=== ENTRIES SUPPLIED ===

(** X8. The snapshot entry of a symbol that a tick evaluates holds the
    rounded statistics, the mode, [trades_since_action], [can_act] and
    the two counters as step 1 left them: an action of the same tick
    resets the counter but not the entry. *)
Theorem X8_entry_shows_step1_counters (L : pylib) (C : config) (src : source) (w : world)
    (sym : symbol) (st : window_stats) :
  evaluated_at L C sym src w = Some st →
  STATE (analyze L C src w).1 !! sym =
    Some (entry_of L C (tick_count src) (MODE w) st
            (dget (fail_counts w) sym) (dget (pass_counts w) sym)
            (dget (last_action_trade w) sym)).
Proof.
  intros Hev.
  destruct (analyze_at L C src w sym st Hev)
    as (w1 & pnls & Hst & _ & Hm & _ & _ & Hv1 & Hv2 & _).
  cbn zeta in *. unfold view in Hv1, Hv2.
  injection Hv1 as Hf1 Hp1 Hl1 _. injection Hv2 as _ _ _ Hs2.
  rewrite Hs2, (eval_symbol_entry L C _ _ _ _ _ Hst). congruence.
Qed.

Lemma X8_entry_shows_step1_counters_witness :
  STATE (analyze CPython.lib cfg_quick pair w_act).1 !! X =
    Some (entry_of CPython.lib cfg_quick (tick_count pair) (MODE w_act)
            {| ws_edge := lit (-2) 0; ws_conf := F64.zero;
               ws_survival := lit (-3) 0; ws_is_failing := true |}
            (dget (fail_counts w_act) X) (dget (pass_counts w_act) X)
            (dget (last_action_trade w_act) X)).
Proof.
  apply (X8_entry_shows_step1_counters CPython.lib cfg_quick pair w_act X).
  vm_compute. reflexivity.
Defined.

(** X9. A symbol without a record in the window is left alone by the
    tick: its counters, its time of last action and its snapshot entry
    are what they were, and no command is emitted for it. *)
Theorem X9_absent_symbol_untouched (L : pylib) (C : config) (src : source) (w : world) (sym : symbol) :
  Forall (fun t => getitem t "symbol" ≠ Ok sym)
         (py_slice_from (- WINDOW C) (load_trades src)) →
  view sym (analyze L C src w).1 = view sym w ∧
  commands_for sym (emitted_since w (analyze L C src w).1) = [].
Proof.
  intros Hrows.
  assert (quiet sym w (analyze L C src w).1) as Hq.
  { unfold analyze. destruct (_ <? WINDOW C); [apply quiet_refl|].
    unfold bind, lift.
    destruct (fill_buckets L _ []) as [b|e] eqn:Hb; [|apply quiet_refl].
    apply eval_buckets_quiet.
    destruct (fill_buckets_spec L _ _ _ Hb) as (prs & Hp & _ & Hk).
    intros Hin. apply Hk in Hin as [Hin|Hin]; [by apply elem_of_nil in Hin|].
    clear Hb Hk. induction Hp as [|t p rows prs Ht _ IH]; cbn in Hin.
    - by apply elem_of_nil in Hin.
    - apply Forall_cons in Hrows as [Hsym Hrows].
      apply elem_of_cons in Hin as [->|Hin]; [|by apply IH].
      apply Hsym. unfold parse_row in Ht.
      destruct (getitem t "symbol") as [s|]; cbn in Ht; [|done].
      destruct (getitem t "total_pnl") as [cell|]; cbn in Ht; [|done].
      destruct (float_of_cell L cell); cbn in Ht; [|done].
      by simplify_eq. }
  split; [apply Hq|]. by apply quiet_commands.
Qed.

Lemma X9_absent_symbol_untouched_witness :
  view Y (analyze CPython.lib cfg losing w_act).1 = view Y w_act ∧
  commands_for Y (emitted_since w_act (analyze CPython.lib cfg losing w_act).1) = [].
Proof.
  apply (X9_absent_symbol_untouched CPython.lib cfg losing w_act Y).
  change (py_slice_from _ _) with (replicate 20 (trade "X" "-2.0")).
  apply Forall_replicate. vm_compute. discriminate.
Defined.

(** X10. The snapshot is never pruned: a symbol that has an entry keeps
    one through any number of ticks, also when it leaves the window. *)
Theorem X10_entries_persist (L : pylib) (C : config) (srcs : list source) (w : world) (sym : symbol) :
  is_Some (STATE w !! sym) → is_Some (STATE (run_ticks L C srcs w) !! sym).
Proof.
  revert w. induction srcs as [|src rest IH]; intros w H; cbn [run_ticks].
  - exact H.
  - apply IH. by apply analyze_keeps_entries.
Qed.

===

- [TASK BRIEF]:
All lines above from the line with "Some (entry_of CPython.lib" through the line with "assert (quiet sym", both included, are to be set down exactly, with nothing else.

- [SOLUTION FOR THIS PROBLEM]:
    Some (entry_of CPython.lib cfg_quick (tick_count pair) (MODE w_act)
            {| ws_edge := lit (-2) 0; ws_conf := F64.zero;
               ws_survival := lit (-3) 0; ws_is_failing := true |}
            (dget (fail_counts w_act) X) (dget (pass_counts w_act) X)
            (dget (last_action_trade w_act) X)).
Proof.
  apply (X8_entry_shows_step1_counters CPython.lib cfg_quick pair w_act X).
  vm_compute. reflexivity.
Defined.

(** X9. A symbol without a record in the window is left alone by the
    tick: its counters, its time of last action and its snapshot entry
    are what they were, and no command is emitted for it. *)
Theorem X9_absent_symbol_untouched (L : pylib) (C : config) (src : source) (w : world) (sym : symbol) :
  Forall (fun t => getitem t "symbol" ≠ Ok sym)
         (py_slice_from (- WINDOW C) (load_trades src)) →
  view sym (analyze L C src w).1 = view sym w ∧
  commands_for sym (emitted_since w (analyze L C src w).1) = [].
Proof.
  intros Hrows.
  assert (quiet sym w (analyze L C src w).1) as Hq.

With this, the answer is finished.